Outside of the key contract terms, it is essential to make sure that the appointment of the administrators is valid and that signed releases are available from any secured creditors.


The assessment of employee rights and the impact of the Transfer of Undertakings (Protection of Employment) Regulations 2006 (“TUPE”) is always a key area for review as part of any due diligence exercise. There are limited exceptions or carve outs under TUPE and this is an area which can cause insolvent transactions to fail as a consequence of transferring employee costs. This is a significant focus point and one which will impact the value of any consideration a buyer is willing to pay.

Due Diligence

Given the issues raised in the key terms in respect of title and warranty it is essential that you “kick the tyres” properly before committing to buy and ensure any identified issues are reflected in the price. You should have access to a data room as part of any AMA process and you should not be afraid to ask questions or to seek specific documents if they are not in the data room. There is limited time to assess the position and therefore the opportunity should be taken to ask the questions and investigate, whilst recognising that the proposed administrator may not be able to produce all of the information requested. Often the assessment of a potential pre-pack sale is made on imperfect information on the basis that it is not unusual for the books and records of distressed companies to be incomplete. Always make sure that you get access to management and assess the quality of the management team given that they will likely be transferring with the business and you want to be confident that you can rely upon them as the business moves forward.


Pre-packs represent a well-developed tool to implement a restructure of an insolvent company in order to ensure the continuation of the business, whether as a bolt on acquisition, or to maintain a supply chain.

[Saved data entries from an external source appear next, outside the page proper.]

(** * Meeting-Bridge: floor control, leader election, wire codec and audio
      scheduling, embedded from the TypeScript sources.

    What is embedded, and from where.
    - [useAppStore]: the binary helpers [float32ToBase64] and
      [base64ToFloat32], the callbacks registered by [initialize], the floor
      actions and [handleIncomingEvent].
    - [NetworkService]: the peer set, the presence listeners and the election
      [_handlePeerDiscovery].
    - [AudioService]: [downsampleBuffer], [setJitterLatency] and
      [playAudioQueue].
    - [types/schema.ts]: the records and enums these use.

    Conventions of the embedding.
    - A JavaScript string is a [string]: peer ids are alphanumeric and the
      binary strings handed to [btoa] / produced by [atob] hold code units
      below 256 only, so 8-bit characters lose nothing.  The default order of
      [Array.prototype.sort] (code-unit order) is [String.leb].
    - An [ArrayBuffer] is a [list byte]; a typed array is a view on it.  For
      transport a 32-bit float is its IEEE-754 bit pattern, a [Z] in
      [0, 2^32), stored little-endian.
    - Where the code does arithmetic on numbers (sample values, sample rates,
      clock readings) a JavaScript number is a rational [Q]; NaN and the
      infinities have no counterpart.  The arithmetic is exact, except that
      [downsampleBuffer] and [playAudioQueue] are given twice: in exact
      arithmetic, and as [downsampleBuffer_double] and
      [playAudioQueue_double], where the result of every operation is rounded
      to a Number (IEEE-754 binary64, to nearest, ties to even) and every
      store into a [Float32Array] to a 32-bit float, as the platform does.
      The two resamplers agree when the ratio of the rates is a whole number.
    - An object literal used as a map is a [gmap]; a property read on it also
      finds the names it inherits from [Object.prototype].
    - [a || b] follows JavaScript truthiness: [undefined], [null], the empty
      string and the number zero are falsy.
    - A function that can throw returns a sum, the exception on the left.
      A handler that calls out returns the new state with the list of calls it
      made; [crypto.randomUUID()] and [Date.now()] are read from an [Env]. *)

From Stdlib Require Import ZArith NArith QArith Qround Qabs Qpower List Bool Lia Lqa.
From Stdlib Require Import Ascii String Permutation.
From Stdlib.Strings Require Import Byte.
From Equations Require Import Equations.
From stdpp Require Import gmap strings.
Import ListNotations.

Local Open Scope string_scope.
Local Open Scope list_scope.

(** ** JavaScript helpers *)

(** [a || b] where [a] is an optional string. *)
Definition or_string (a : option string) (b : string) : string :=
  match a with
  | Some s => if String.eqb s "" then b else s
  | None => b
  end.

(** [a || null] where [a] is an optional string. *)
Definition or_null (a : option string) : option string :=
  match a with
  | Some s => if String.eqb s "" then None else Some s
  | None => None
  end.

(** [a || b] where [a] is an optional number. *)
Definition or_number (a : option Q) (b : Q) : Q :=
  match a with
  | Some v => if Qeq_bool v 0 then b else v
  | None => b
  end.

(** [x < y] on numbers. *)
Definition Qltb (x y : Q) : bool := negb (Qle_bool y x).

(** [Math.round]: the nearest integer, halves going up. *)
Definition Math_round (x : Q) : Z := Qfloor (x + (1 # 2)).

(** [Math.max] of two numbers. *)
Definition Math_max (x y : Q) : Q := if Qle_bool x y then y else x.

(** [arr[i]] for a numeric index that may be negative or out of range. *)
Definition index_at {A : Type} (arr : list A) (i : Z) : option A :=
  if (i <? 0)%Z then None else nth_error arr (Z.to_nat i).

(** Exceptions the modelled code can raise. *)
Inductive Exn : Type :=
| Error (message : string)
| RangeError
| InvalidCharacterError
| NotSupportedError
| TypeError.

(** ** Binary floating point *)

Section BinaryDefs.
Local Open Scope Q_scope.

(** [2 ^ e]. *)
Definition pow2 (e : Z) : Q := (2 # 1) ^ e.
(** X21.  With a pinned anchor (time > 0) and a reliable store,
    [GET /api/vibe/equity] serves a series whose times are strictly
    increasing (sorted, one entry per time), none of them before the
    anchor; every entry served is stored in a day shard or in the rolling
    buffer, or is the anchor point itself; a positive anchor value
    guarantees an entry at the anchor time; and the store is left
    untouched. *)
Theorem equity_endpoint_serves_sorted_series (w : World) (s : State)
    (anchor : EquitySample) :
  kvReliable w →
  kv_chart_anchor (st_kv s) = Some anchor →
  (0 < es_at anchor)%Z →
  ∃ served s',
    handleVibeEquity w s = (Ok served, s')
    ∧ st_kv s' = st_kv s
    ∧ ascending served
    ∧ Forall (λ p, (es_at anchor ≤ es_at p)%Z) served
    ∧ (∀ p, p ∈ served →
            p ∈ kv_equity (st_kv s)
            ∨ (∃ dk, p ∈ kvRead (K_equity_day dk) (st_kv s))
            ∨ (es_at p = es_at anchor ∧ es_equityUsd p = es_equityUsd anchor))
    ∧ ((0 <? es_equityUsd anchor)%float = true →
       ∃ p, p ∈ served ∧ es_at p = es_at anchor).
Proof.
  intros Hkv Hanchor Hpos.
  destruct (handleVibeEquity_run w s Hkv) as (s' & E & K & _).
  rewrite Hanchor in E. simpl from_option in E.
  rewrite (proj2 (Z.ltb_lt _ _) Hpos) in E.
  eexists _, s'. split; [exact E |]. split; [exact K |].
  match type of E with
  | _ = (Ok (sortByAt (firstByAt [] (unionFromAnchor ?a ?v ?p ?r))), _) =>
      destruct (unionFromAnchor_spec a v p r) as (U1 & U2 & U3);
      destruct (firstByAt_spec [] (unionFromAnchor a v p r)) as (N & F1 & F2);
      set (union := unionFromAnchor a v p r) in *
  end.
  split; [apply sortByAt_ascending, N |]. split; [| split].
  - apply Forall_forall. intros p Hp. rewrite sortByAt_perm in Hp.
    exact (proj1 (U1 p (proj1 (F1 p Hp)))).
  - intros p Hp. rewrite sortByAt_perm in Hp.
    destruct (U1 p (proj1 (F1 p Hp))) as [_ [H | [H | H]]].
    + right. left. apply list_elem_of_join in H as (l & Hl1 & Hl2).
      apply list_elem_of_fmap in Hl2 as (dk & -> & _). exists dk. exact Hl1.
    + left. exact H.
    + right. right. destruct H as [-> Hgt]. simpl. split; [reflexivity |].
      unfold Js.or in *. destruct (Js.truthy (es_equityUsd anchor)); [reflexivity |].
      discriminate Hgt.
  - intros Hval.
    assert (Hgt : Js.gtb (Js.or (es_equityUsd anchor) 0) 0 = true).
    { unfold Js.gtb, Js.or, Js.truthy. rewrite Hval, orb_true_r. exact Hval. }
    destruct (U3 Hgt) as (p & Hp & Hat).
    destruct (F2 p Hp) as (q & Hq & Hqat); [apply not_elem_of_nil |].
    exists q. split; [rewrite sortByAt_perm; exact Hq | congruence].
Qed.
(** * zameen-data-scraper: the scraping engine of [function_app.py]

    A shallow embedding of [convert_price], [convert_size], [text],
    [extract_additional_features], [scrap] and the per-city loop of
    [ZameenScraper], with the properties of the specification proved (or
    refuted) over it.

    Layout:
    - [Py]: the Python builtins the code calls ([str.strip], [str.endswith],
      slicing, [str.replace], [float], [int], [round], float [*]) and
      exceptions as an error monad; a [str] is a sequence of Unicode code
      points, and the builtins are those of CPython 3.11 (Unicode 14.0);
    - [Normalizer]: [convert_price] and [convert_size];
    - [Parser]: the DOM view of one listing, [text],
      [extract_additional_features] and the body of the per-listing loop;
    - [Scraper]: [scrap], the pagination loop with its circuit breaker;
    - [Orchestrator]: the per-city loop of [ZameenScraper];
    - the theorems, one block per component. *)

From Stdlib Require Import ZArith Ascii String List Bool Lia.
From Stdlib Require Import SpecFloat.
From stdpp Require Import base tactics option list list_numbers gmap strings.

Local Open Scope Z_scope.

(* ===================================================================== *)
(** * Python builtins *)
(* ===================================================================== *)

Module Py.

(** Exceptions that the modelled code can see. *)
Inductive exn : Type :=
  | ValueError
  | TypeError
  | OverflowError
  | AttributeError.

Inductive Result (A : Type) : Type :=
  | Ok (a : A)
  | Raise (e : exn).
Arguments Ok {A} a.
Arguments Raise {A} e.

(** Sequencing: the first exception raised ends the computation. The
    notation [x ← c; k] is stdpp's, through [MBind]. *)
Global Instance result_bind : MBind Result := fun A B k r =>
  match r with
  | Ok a => k a
  | Raise e => Raise e
  end.
Global Instance result_ret : MRet Result := fun A a => Ok a.
Global Instance result_fmap : FMap Result := fun A B f r =>
  match r with
  | Ok a => Ok (f a)
  | Raise e => Raise e
  end.

(** [try: body except (ValueError, TypeError): return dflt]. *)
Definition except_value_type {A} (body : Result A) (dflt : A) : Result A :=
  match body with
  | Raise ValueError | Raise TypeError => Ok dflt
  | r => r
  end.

(** [try: body except ValueError: return dflt]. *)
Definition except_value {A} (body : Result A) (dflt : A) : Result A :=
  match body with
  | Raise ValueError => Ok dflt
  | r => r
  end.

(** A Python [str] is a sequence of Unicode code points; a character is
    its code point. *)
Abbreviation str := (list N).

(** The code point of a character literal, and the [str] of a literal. *)
Definition ch (a : ascii) : N := N_of_ascii a.
Arguments ch : simpl never.

Definition chars (s : string) : str := ch <$> list_ascii_of_string s.

(** [c.isspace()], the characters that [str.strip] removes: TAB..CR,
    FS..US, space, NEL, the no-break space, and the Unicode spaces U+1680,
    U+2000..U+200A, U+2028, U+2029, U+202F, U+205F and U+3000. *)
Definition isspace (c : N) : bool :=
  ((9 <=? c) && (c <=? 13) || (28 <=? c) && (c <=? 32) || (c =? 133) || (c =? 160)
   || (c =? 5760) || (8192 <=? c) && (c <=? 8202) || (c =? 8232) || (c =? 8233)
   || (c =? 8239) || (c =? 8287) || (c =? 12288))%N.

(** The digit test of the C parsers: '0'..'9'. *)
Definition isdigit (c : N) : bool := ((48 <=? c) && (c <=? 57))%N.

Definition digit_value (c : N) : Z := Z.of_N c - 48.

Fixpoint drop_while (p : N -> bool) (s : str) : str :=
  match s with
  | [] => []
  | c :: s' => if p c then drop_while p s' else s
  end.

Fixpoint span (p : N -> bool) (s : str) : str * str :=
  match s with
  | [] => ([], [])
  | c :: s' => if p c then let '(a, b) := span p s' in (c :: a, b) else ([], s)
  end.

(** Removal of leading and trailing characters of a class. *)
Definition strip_class (p : N -> bool) (s : str) : str :=
  rev (drop_while p (rev (drop_while p s))).

(** [s.strip()]. *)
Definition strip (s : str) : str := strip_class isspace s.

Fixpoint startswith (s x : str) {struct x} : bool :=
  match x, s with
  | [], _ => true
  | _ :: _, [] => false
  | c :: x', d :: s' => (c =? d)%N && startswith s' x'
  end.

(** [s.endswith(x)]. *)
Definition endswith (s x : str) : bool := startswith (rev s) (rev x).

(** [s[:-k]] for a positive literal [k]. *)
Definition drop_last (k : nat) (s : str) : str := take (length s - k)%nat s.

(** [s.replace(",", "")]. *)
Definition remove_commas (s : str) : str :=
  List.filter (fun c => negb (c =? ch ",")%N) s.

(** ** Floats

    A Python [float] is an IEEE 754 binary64 number: [spec_float] with
    precision 53 and [emax] 1024. *)

Definition prec : Z := 53.
Definition emax : Z := 1024.

Definition float_mul (x y : spec_float) : spec_float := SFmul prec emax x y.

(** Conversion of a Python [int] to [float] (the implicit conversion of
    [float * int]); exact for the constants of this program. *)
Definition float_of_int (z : Z) : spec_float := binary_normalize prec emax z 0 false.

Definition is_nan (x : spec_float) : bool :=
  match x with S754_nan => true | _ => false end.

(** The integer nearest to [m / d], ties to the even one ([0 < d]). *)
Definition div_half_even (m d : Z) : Z :=
  let q := m / d in
  let r := m mod d in
  match 2 * r ?= d with
  | Lt => q
  | Gt => q + 1
  | Eq => if Z.even q then q else q + 1
  end.
(** What the fold maintains about the slate pages seen so far: their IDs
    and the ends of all ranges are at most [last], no slate ID lies in a
    range, and the open segment started after every slate. *)
Definition slate_inv (last : Z) (slates : list Z) (st : seg_state) : Prop :=
  Forall (fun z => z <= last) slates /\
  Forall (fun a => snd a <= last) (spans st) /\
  Forall (fun a => forall z, In z slates -> ~ (fst a <= z <= snd a)) (spans st) /\
  (forall c, cur st = Some c -> forall z, In z slates -> z < start_efta_id c).

(** A marker text that a segment may carry: a valid marker, or the
    placeholder when placeholders are kept. *)
Definition marker_ok (keep : bool) (mk : string) : Prop :=
  is_valid_marker (Some mk) = true \/ (keep = true /\ mk = "UNMARKED").

(** The last element of a list, when there is one. *)
Fixpoint last_opt {A : Type} (l : list A) : option A :=
  match l with
  | [] => None
  | [a] => Some a
  | _ :: tl => last_opt tl
  end.

(** Whenever a segment was closed because the marker changed, the segment
    that follows it carries another marker. *)
Fixpoint changes_ok (l : list segment) : Prop :=
  match l with
  | [] => True
  | s :: tl =>
      match tl with
      | [] => True
      | t :: _ =>
          reset_reason s = "marker_change" -> marker_text t <> marker_text s
      end /\ changes_ok tl
  end.

(** What the fold maintains about marker changes: the segments so far obey
    [changes_ok], and a segment closed for a marker change is never left
    without a successor. *)
Definition marker_change_inv (st : seg_state) : Prop :=
  changes_ok (all_segments st) /\
  (cur st = None ->
   forall s, last_opt (segments st) = Some s ->
             reset_reason s <> "marker_change").

(** A page ID lies in the ID range of a segment. *)
Definition in_segment (x : Z) (s : segment) : Prop :=
  start_efta_id s <= x <= end_efta_id s.

(** No page ID lies in the ranges of two segments of the list. *)
Definition pairwise_disjoint (L : list segment) : Prop :=
  forall i j s t,
    i <> j -> nth_error L i = Some s -> nth_error L j = Some t ->
    forall x, ~ (in_segment x s /\ in_segment x t).

(** The page carries no valid marker. *)
Definition no_valid_marker (p : page) : Prop :=
  has_marker p <> Some true \/ is_valid_marker (marker p) = false.

(** Every field of [c'] but the end of the range and the file count is
    that of [c]. *)
Definition same_identity (c c' : segment) : Prop :=
  segment_id c' = segment_id c /\ location_label c' = location_label c /\
  shoot_index c' = shoot_index c /\ marker_text c' = marker_text c /\
  start_efta_id c' = start_efta_id c /\ start_file_id c' = start_file_id c /\
  reset_reason c' = reset_reason c.

(** Every field of [c'] but the reset reason is that of [c]. *)
Definition same_identity_but_reason (c c' : segment) : Prop :=
  segment_id c' = segment_id c /\ location_label c' = location_label c /\
  shoot_index c' = shoot_index c /\ marker_text c' = marker_text c /\
  start_efta_id c' = start_efta_id c /\ start_file_id c' = start_file_id c /\
  end_efta_id c' = end_efta_id c /\ end_file_id c' = end_file_id c /\
  n_files c' = n_files c.

(** A stream in the spirit of the scenarios: five pages marked B, a slate,
    three pages without a marker, two pages marked CC. *)
Definition marked_page (id : Z) (mk : option string) : page :=
  mkPage id "EFTA" (Some "L1") (Some 1) false
         (match mk with Some _ => Some true | None => Some false end) mk.

Definition slate_page (id : Z) : page :=
  mkPage id "EFTA" (Some "L1") (Some 1) true (Some false) None.

(** The state after the first five pages of the stream below: a segment
    marked B is open. *)
Definition five_B_pages : list page :=
  [marked_page 1 (Some "B"); marked_page 2 (Some "B"); marked_page 3 (Some "B");
   marked_page 4 (Some "B"); marked_page 5 (Some "B")].

Definition state_after_five : seg_state := main_loop false five_B_pages.

Definition scenario_rows : list page :=
  [marked_page 1 (Some "B"); marked_page 2 (Some "B"); marked_page 3 (Some "B");
   marked_page 4 (Some "B"); marked_page 5 (Some "B");
   slate_page 6;
   marked_page 7 None; marked_page 8 None; marked_page 9 None;
   marked_page 10 (Some "CC"); marked_page 11 (Some "CC")].

(** The boolean test of [in_segment]. *)
Definition in_segmentb (x : Z) (s : segment) : bool :=
  ((start_efta_id s <=? x) && (x <=? end_efta_id s))%bool.

(** The page is of the kind that a segment takes in: no slate, of the
    segment's location and shoot, and with no valid marker or with the
    segment's marker. *)
Definition joined (p : page) (s : segment) : Prop :=
  is_slate p = false /\
  page_loc p = location_label s /\
  shoot p = shoot_index s /\
  (new_marker p = None \/ new_marker p = Some (marker_text s)).

(** The segment against the pages of the stream: its file count is the
    number of pages in its ID range, every such page is of its kind, its
    first page carries its marker (or none, for a placeholder), and its
    last page gives its end. *)
Definition members_ok (rows : list page) (s : segment) : Prop :=
  n_files s
  = Z.of_nat (List.length (filter (fun p => in_segmentb (efta_id p) s) rows)) /\
  (forall p, In p rows -> in_segment (efta_id p) s -> joined p s) /\
  (exists p0, In p0 rows /\ efta_id p0 = start_efta_id s /\
              file_id p0 = start_file_id s /\
              (new_marker p0 = Some (marker_text s) \/
               (new_marker p0 = None /\ marker_text s = "UNMARKED"))) /\
  (exists p1, In p1 rows /\ efta_id p1 = end_efta_id s /\
              file_id p1 = end_file_id s).

(** What the fold maintains about the pages seen so far. *)
Definition member_inv (last : Z) (seen : list page) (st : seg_state) : Prop :=
  Forall (fun p => efta_id p <= last) seen /\
  Forall (fun s => end_efta_id s <= last) (all_segments st) /\
  Forall (members_ok seen) (all_segments st) /\
  (forall c, cur st = Some c ->
             end_efta_id c = last /\
             prev_loc st = Some (location_label c) /\
             prev_shoot st = shoot_index c).

(** The segment numbers 1, 2, ..., n. *)
Definition numbers_upto (n : nat) : list Z := map Z.of_nat (seq 1 n).

(** What the fold maintains about segment numbers. *)
Definition numbering_inv (st : seg_state) : Prop :=
  map segment_id (all_segments st)
  = numbers_upto (List.length (all_segments st)) /\
  seg_id st = Z.of_nat (List.length (all_segments st)).

(** The reasons for which a segment is closed before the stream ends. *)
Definition closed_early (s : segment) : Prop :=
  reset_reason s = "location_change" \/ reset_reason s = "shoot_change" \/
  reset_reason s = "slate" \/ reset_reason s = "marker_change".

(** A segment of the first segmentation as the second one writes it: the
    missing location becomes "UNKNOWN", the confidence is still to be set,
    and the reset reason is given. *)
Definition upgrade_segment (reason : string) (s : segment_v1) : segment :=
  mkSegment (v1_segment_id s)
            (match v1_location_label s with Some l => l | None => "UNKNOWN" end)
            (v1_shoot_index s) (v1_marker_text s)
            (v1_start_efta_id s) (v1_start_file_id s)
            (v1_end_efta_id s) (v1_end_file_id s) (v1_n_files s) 0 reason.

(** All segments but the last were closed by a change of marker, the last
    one by the end of the stream. *)
Fixpoint upgrade_segments (l : list segment_v1) : list segment :=
  match l with
  | [] => []
  | s :: tl =>
      match tl with
      | [] => [upgrade_segment "eof" s]
      | _ :: _ => upgrade_segment "marker_change" s :: upgrade_segments tl
      end
  end.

The process is fast and efficient, but it is essential that you understand the rules of engagement if you want to be successful in the AMA and the pricing of acquisition.

Provided that you assess the transfer risks a pre-pack presents a great opportunity to acquire a good trading business without responsibility for the historic creditor base of the company which may have previously afflicted business performance.

It is clear that pre-packs represent great opportunities to create value for those who are prepared to be bold.